3.      Pemeriksaan kultur darah jarang memberikan hasil yang positif tetapi dapat membantu pada kasus yang tidak menunjukkan respon terhadap penanganan awal.
4.      Pada foto dada terlihat infiltrate alveolar yang dapat ditemukan di seluruh lapangan paru. Luas kelainanpada gambaran radiologis biasa sebanding dengan derajat klinis penyakit, kecuali pada infeksi mikoplasma yang gambaran radiologis lebih berat daripada keadaan klinis. Gambaran lain yang dapat dijumpai:
a).    Konsolidasi pada satu lobus atau lebih pada pneumonia lobaris
b).    Penebalan pleura pada pleuritis
c).    Komplikasi pneumonia seperti atelektasis, efusi pleura, pneumomediastinum, pneumotoraks, abses, pneumatokel.
(PDT anak, 2008)
E.       KOMPLIKASI
1.      Pleuritis
2.      Efusi pleura
3.      Pneumotoraks
4.      Piopneumotoraks
5.      Abses paru
6.      Gagal nafas

F.       PENATALAKSANAAN
1.      Pemberian oksigenasi: dapat diberikan oksigen nasal atau masker, monitor dengan pulse oxymetry. Bila ada tanda gagal nafas diberikan bantuan ventilasi mekanik.

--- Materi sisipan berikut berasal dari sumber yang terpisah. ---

Lemma scatter_add_length value xs es ys :
  scatter_add value xs es = Ok ys → length ys = length xs.
Proof.
  revert xs. induction es as [|[j v] es IH]; intros xs H; simpl in H.
  - congruence.
  - destruct (xs !! j) as [x|]; [|discriminate].
    rewrite (IH _ H). apply length_insert.
Qed.

(** A coordinate that no entry names keeps its element. *)
Lemma scatter_add_lookup_notin value xs es ys i :
  scatter_add value xs es = Ok ys → i ∉ es.*1 → ys !! i = xs !! i.
Proof.
  revert xs. induction es as [|[j v] es IH]; intros xs H Hi; simpl in H.
  - congruence.
  - destruct (xs !! j) as [x|]; [|discriminate].
    simpl in Hi. apply not_elem_of_cons in Hi as [Hne Hi].
    rewrite (IH _ H Hi). apply list_lookup_insert_ne. congruence.
Qed.

Lemma sp_insert_keys j v acc i :
  i ∈ (sp_insert j v acc).*1 ↔ i = j ∨ i ∈ acc.*1.
Proof.
  induction acc as [|[k u] acc IH]; simpl.
  - rewrite elem_of_cons, elem_of_nil. tauto.
  - destruct (j <? k)%nat eqn:Hlt; [|destruct (j =? k)%nat eqn:Heq]; simpl.
    + rewrite !elem_of_cons. tauto.
    + apply Nat.eqb_eq in Heq. subst k. rewrite !elem_of_cons. tauto.
    + rewrite !elem_of_cons, IH. tauto.
Qed.

Lemma fold_sp_insert_keys es acc i :
  i ∈ (fold_left (fun acc e => sp_insert e.1 e.2 acc) es acc).*1 ↔ i ∈ es.*1 ∨ i ∈ acc.*1.
Proof.
  revert acc. induction es as [|[j v] es IH]; intros acc; simpl.
  - rewrite elem_of_nil. tauto.
  - rewrite IH, sp_insert_keys, elem_of_cons. tauto.
Qed.

(** Coalescing keeps the set of coordinates. *)
Lemma coalesce_indices (s : SparseTensor F) i :
  i ∈ indices (coalesce s) ↔ i ∈ indices s.
Proof.
  unfold indices, coalesce. simpl. rewrite fold_sp_insert_keys, elem_of_nil. tauto.
Qed.

Lemma make_sparse_indices idx size (vals : list F) i :
  i ∈ indices (make_sparse idx size vals) → i ∈ idx.
Proof.
  unfold make_sparse, indices.
  destruct ((length idx =? 0)%nat || (length vals =? 0)%nat); simpl.
  - intros H. apply elem_of_nil in H. contradiction.
  - intros H. apply list_elem_of_fmap in H as [[j v] [-> H]].
    apply elem_of_zip_l in H. exact H.
Qed.

Lemma t_add_sparse_frame value (a b : Tensor F) (s : SparseTensor F) i :
  t_add_sparse value a s = Ok b → i ∉ indices s →
  shape b = shape a ∧ elems b !! i = elems a !! i.
Proof.
  unfold t_add_sparse, res_bind.
  destruct (scatter_add value (elems a) (entries s)) as [ys|e] eqn:Hs; [|discriminate].
  intros [= <-] Hi. simpl. split; [reflexivity|].
  eapply scatter_add_lookup_notin; eauto.
Qed.

End SparseFacts.

(** ** The sparse path *)

Section SparsePath.
Context {F : Type} {SF : Scalar F} {E : Type}.
Implicit Types (w : World F E) (group : Group F) (p : Param F) (st : PState F).

Lemma make_sparse_coalesce_notin (s : SparseTensor F) size (vals : list F) i :
  i ∉ indices s → i ∉ indices (make_sparse (indices (coalesce s)) size vals).
Proof.
  intros Hi Hin. apply Hi. apply coalesce_indices.
  eapply make_sparse_indices. exact Hin.
Qed.

(** Lines 93-106, one outcome for each place where they can stop. *)
Lemma sparse_update_cases h clr st p (s : SparseTensor F) w :
  let gc := coalesce s in
  sparse_update h clr st p s w
  = match t_add_sparse (of_Z 1) (st_sum st)
            (make_sparse (indices gc) (ssize gc) ((fun v => fmul v v) <$> values gc)) with
    | Err e => (Err e, w)
    | Ok sum =>
        let w1 := with_state (insert h (with_sum sum st)) w in
        match gather (elems sum) (indices gc) with
        | Err e => (Err e, w1)
        | Ok std =>
            match t_add_sparse (fneg clr) (data p)
                    (make_sparse (indices gc) (ssize gc)
                       (zip_with fdiv (values gc)
                          ((fun x => fadd (fsqrt x) eps) <$> std))) with
            | Err e => (Err e, w1)
            | Ok new => (Ok tt, updated h new (with_sum sum st) w)
            end
        end
    end.
Proof.
  intros gc. unfold sparse_update. fold gc. unfold bind, lift, put_state, modify, set_data.
  destruct (t_add_sparse (of_Z 1) (st_sum st) _) as [sum|e]; [|reflexivity].
  destruct (gather (elems sum) (indices gc)) as [std|e]; [|reflexivity].
  destruct (t_add_sparse (fneg clr) (data p) _) as [new|e]; reflexivity.
Qed.

(** Lines 93-106 leave alone every coordinate that the gradient does not
    name, however far the update gets. *)
Lemma sparse_update_frame h clr st p (s : SparseTensor F) w i :
  heap w !! h = Some p →
  i ∉ indices s →
  ∃ p' st',
    heap (sparse_update h clr st p s w).2 !! h = Some p'
    ∧ (state (optimizer (sparse_update h clr st p s w).2) !! h = Some st'
       ∨ state (optimizer (sparse_update h clr st p s w).2) = state (optimizer w) ∧ st' = st)
    ∧ elems (data p') !! i = elems (data p) !! i
    ∧ elems (st_sum st') !! i = elems (st_sum st) !! i.
Proof.
  intros Hp Hi. rewrite sparse_update_cases.
  destruct (t_add_sparse (of_Z 1) (st_sum st) _) as [sum|e] eqn:Hsum.
  2:{ exists p, st. simpl. auto. }
  destruct (t_add_sparse_frame _ _ _ _ i Hsum) as [_ Hsi].
  { apply make_sparse_coalesce_notin. exact Hi. }
  cbv zeta.
  destruct (gather (elems sum) (indices (coalesce s))) as [std|e] eqn:Hstd.
  2:{ exists p, (with_sum sum st). simpl. rewrite lookup_insert_eq. auto. }
  destruct (t_add_sparse (fneg clr) (data p) _) as [new|e] eqn:Hnew.
  2:{ exists p, (with_sum sum st). simpl. rewrite lookup_insert_eq. auto. }
  destruct (t_add_sparse_frame _ _ _ _ i Hnew) as [_ Hni].
  { apply make_sparse_coalesce_notin. exact Hi. }
  exists (mkParam new (grad p)), (with_sum sum st).
  cbn [snd]. rewrite (updated_heap_lookup _ _ _ _ _ Hp), updated_state_lookup. auto.
Qed.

2.      Pemberian cairan dan kalori yang cukup (bila perlu cairan parenteral). Jumlah cairan sesuai berat badan, peningkatan suhu dan status hidrasi.

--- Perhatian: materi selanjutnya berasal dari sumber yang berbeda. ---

(** * content-manager: token lifecycle, session restoration and request pipeline

A shallow embedding of the authentication core of the dashboard:
- [src/shared/auth/types.ts]          (data model, storage keys)
- [src/shared/auth/token-manager.ts]  (token store)
- [src/shared/auth/user-service.ts]   (credential overlay)
- [src/shared/auth/auth-service.ts]   (session manager)
- [src/shared/store/slices/auth-slice.ts] (application state container)
- [src/shared/api/axios-instance.ts]  (request pipeline)

[localStorage] is a finite map from strings to strings.  [Date.now()] is
the [clock] field of the world; synchronous code sees one reading, and
only the network advances it.  [uuidv4()] draws from a supply carried by
the world.  A JavaScript exception is an explicit error branch. *)

From Stdlib Require Import ZArith Ascii String.
From stdpp Require Import base option strings pretty list gmap.

Local Open Scope Z_scope.

#[local] Set Warnings "-clear-no-such-hyp".

(** ** Data model ([types.ts]) *)

Module Types.

Inductive UserRole := admin | user.

Record User := mkUser {
  user_id : string;
  user_email : string;
  user_name : string;
  user_role : UserRole;
  user_avatar : option string;
}.

Record TokenMetadata := mkTokenMetadata {
  userId : string;
  email : string;
  role : UserRole;
  issuedAt : Z;
  expiresAt : Z;
}.

Record TokenPair := mkTokenPair {
  accessToken : string;
  refreshToken : string;
}.

Record UserCredential := mkUserCredential {
  cred_id : string;
  cred_email : string;
  cred_password : string;
  cred_name : string;
  cred_role : UserRole;
  cred_avatar : option string;
}.

Inductive AuthErrorCode :=
  | INVALID_CREDENTIALS | TOKEN_EXPIRED | TOKEN_INVALID | SESSION_NOT_FOUND
  | USER_NOT_FOUND | UPDATE_FAILED | INVALID_PASSWORD | WEAK_PASSWORD
  | SAME_PASSWORD.

Record AuthError := mkAuthError {
  code : AuthErrorCode;
  message : string;
}.

(** The [{ data, error }] pairs returned by the services: exactly one of the
    two components is non-null. *)
Inductive result (A : Type) :=
  | Ok (data : A)
  | Err (error : AuthError).
Arguments Ok {A} data.
Arguments Err {A} error.

End Types.

Import Types.

Module STORAGE_KEYS.
Definition ACCESS_TOKEN : string := "accessToken".
Definition REFRESH_TOKEN : string := "refreshToken".
Definition USER_INFO : string := "userInfo".
End STORAGE_KEYS.

Definition CUSTOM_USERS_KEY : string := "custom_users".

Definition ACCESS_TOKEN_EXPIRY : Z := 15 * 60 * 1000.
Definition REFRESH_TOKEN_EXPIRY : Z := 7 * 24 * 60 * 60 * 1000.

(** ** The platform *)

(** [JSON.stringify] / [JSON.parse] at one record shape.  [JSON_parse]
    answers [None] where the platform function throws (the empty text is one
    such input); a text that does not describe a value of the asserted
    TypeScript type is treated alike. *)
Class Json (A : Type) := {
  JSON_stringify : A → string;
  JSON_parse : string → option A;
  JSON_parse_stringify : ∀ a, JSON_parse (JSON_stringify a) = Some a;
  JSON_parse_empty : JSON_parse "" = None;
}.

Record World := mkWorld {
  localStorage : gmap string string;
  clock : Z;
  uuid_supply : nat → ascii * string;
  uuid_next : nat;
}.

Definition getItem (k : string) (w : World) : option string :=
  localStorage w !! k.

Definition setItem (k v : string) (w : World) : World :=
  mkWorld (<[k := v]> (localStorage w)) (clock w) (uuid_supply w) (uuid_next w).

Definition removeItem (k : string) (w : World) : World :=
  mkWorld (delete k (localStorage w)) (clock w) (uuid_supply w) (uuid_next w).

Definition Date_now (w : World) : Z := clock w.

(** The next identifier [uuidv4()] hands out: never the empty string. *)
Definition next_uuid (w : World) : string :=
  String (uuid_supply w (uuid_next w)).1 (uuid_supply w (uuid_next w)).2.

Definition uuidv4 (w : World) : string * World :=
  (next_uuid w,
   mkWorld (localStorage w) (clock w) (uuid_supply w) (S (uuid_next w))).

(** JavaScript truthiness of a [string | null]: [!s] holds for [null] and
    for the empty string. *)
Definition truthy (s : option string) : bool :=
  match s with
  | Some (String _ _) => true
  | _ => false
  end.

3.      Bila sesak tidak terlalu hebat dapat dimulai diet enteral bertahap melalui selang nasogastrik
4.      Jika sekresi lendir berlebihan dapat diberikan inhalasi dengan salin normal
5.      Koreksi kelainan asam basa atau elektrolit yang terjadi.

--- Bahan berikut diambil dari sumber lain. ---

Definition is_download (ev : download_event) : bool :=
  match ev with Downloaded _ => true | _ => false end.

Definition count_events (p : download_event -> bool)
    (evs : list download_event) : Z :=
  Z.of_nat (length (List.filter p evs)).

(** What holds of a run that began with the dedup set [start], zero
    statistics and no event. *)
Definition run_ok (start : list string) (r : Run) : Prop :=
  DownloadHistory.downloaded_ids (history r) = ids_after start (events r) /\
  complement_trace start (events r) /\
  stat_skipped (stats r) = count_events is_skipped (events r) /\
  stat_success (stats r) = count_events is_download (events r).

(** Number of items of the collection a run without limits goes through: the
    pages up to the first empty one, or up to the one that reports no more
    pages. *)
Fixpoint source_size (source : list page_response) : Z :=
  match source with
  | Page (c :: clips) has_more :: rest =>
      Z.of_nat (length (c :: clips)) + (if has_more then source_size rest else 0)
  | _ => 0
  end.

(** The mocked source of the repository's test: three pages of five clips. *)
Definition mock_clip (page i : nat) : SongClip.t :=
  {| SongClip.id := "clip-p" +:+ pretty page +:+ "-0" +:+ pretty i;
     SongClip.title := "Song Page" +:+ pretty page +:+ " #" +:+ pretty i;
     SongClip.audio_url := Some "https://example.com/audio.mp3";
     SongClip.image_url := Some "https://example.com/image.jpg";
     SongClip.tags := "test,mock";
     SongClip.created_at := Some "2025-11-09T00:00:00Z";
     SongClip.duration := None |}.

Definition mock_source : list page_response :=
  [Page (List.map (mock_clip 0) (seq 0 5)) true;
   Page (List.map (mock_clip 1) (seq 0 5)) true;
   Page (List.map (mock_clip 2) (seq 0 5)) false].


(** Items a run has dealt with for good: the quantity [max_clips] bounds. *)
Definition handled (r : Run) : Z :=
  stat_success (stats r) + stat_skipped (stats r).

Definition run_ids (r : Run) : list string :=
  DownloadHistory.downloaded_ids (history r).

Definition result_stats (x : Stats * list download_event * DownloadManager)
    : Stats := fst (fst x).
Definition result_events (x : Stats * list download_event * DownloadManager)
    : list download_event := snd (fst x).
Definition result_manager (x : Stats * list download_event * DownloadManager)
    : DownloadManager := snd x.


(** Vocabulary for the progress reports. *)

(** The percentage and prompt title of each progress call, in order. *)
Definition progress_calls (tr : list event) : list (Z * string) :=
  List.flat_map
    (fun ev => match ev with
               | Progress _ percent _ _ prompt_title => [(percent, prompt_title)]
               | _ => []
               end) tr.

6.      Pemilihan antibiotik berdasarkan umur, keadaan umum penderita dan dugaan penyebab. Evaluasi pengobatan dilakukan setiap 48-72 jam. Bila tidak ada perbaikan klinis dilakukan penggantian antibiotik sampai anak dinyatakan sembuh. Lama pemberian antibiotik tergantung: kemajuan klinis penderita, hasil laboratoris, foto toraks dan jenis kuman penyebab:
a).    Stafilokokus         : perlu 6 minggu parenteral
b).    Haemophylus influenzae/Streptococcus pneumonia: cukup 10-14 hari
Pada keadaan immunokompromis (gizi buruk, penyakit jantung bawaan, gangguan neuromuskular, keganasan, pengobatan kortikosteroid jangka, fibrosis kistik, infeksi HIV), pemberian antibiotik harus segera dimulai saat tanda awal pneumonia didapatkan dengan pilihan antibiotik: cephalosporin generasi 3.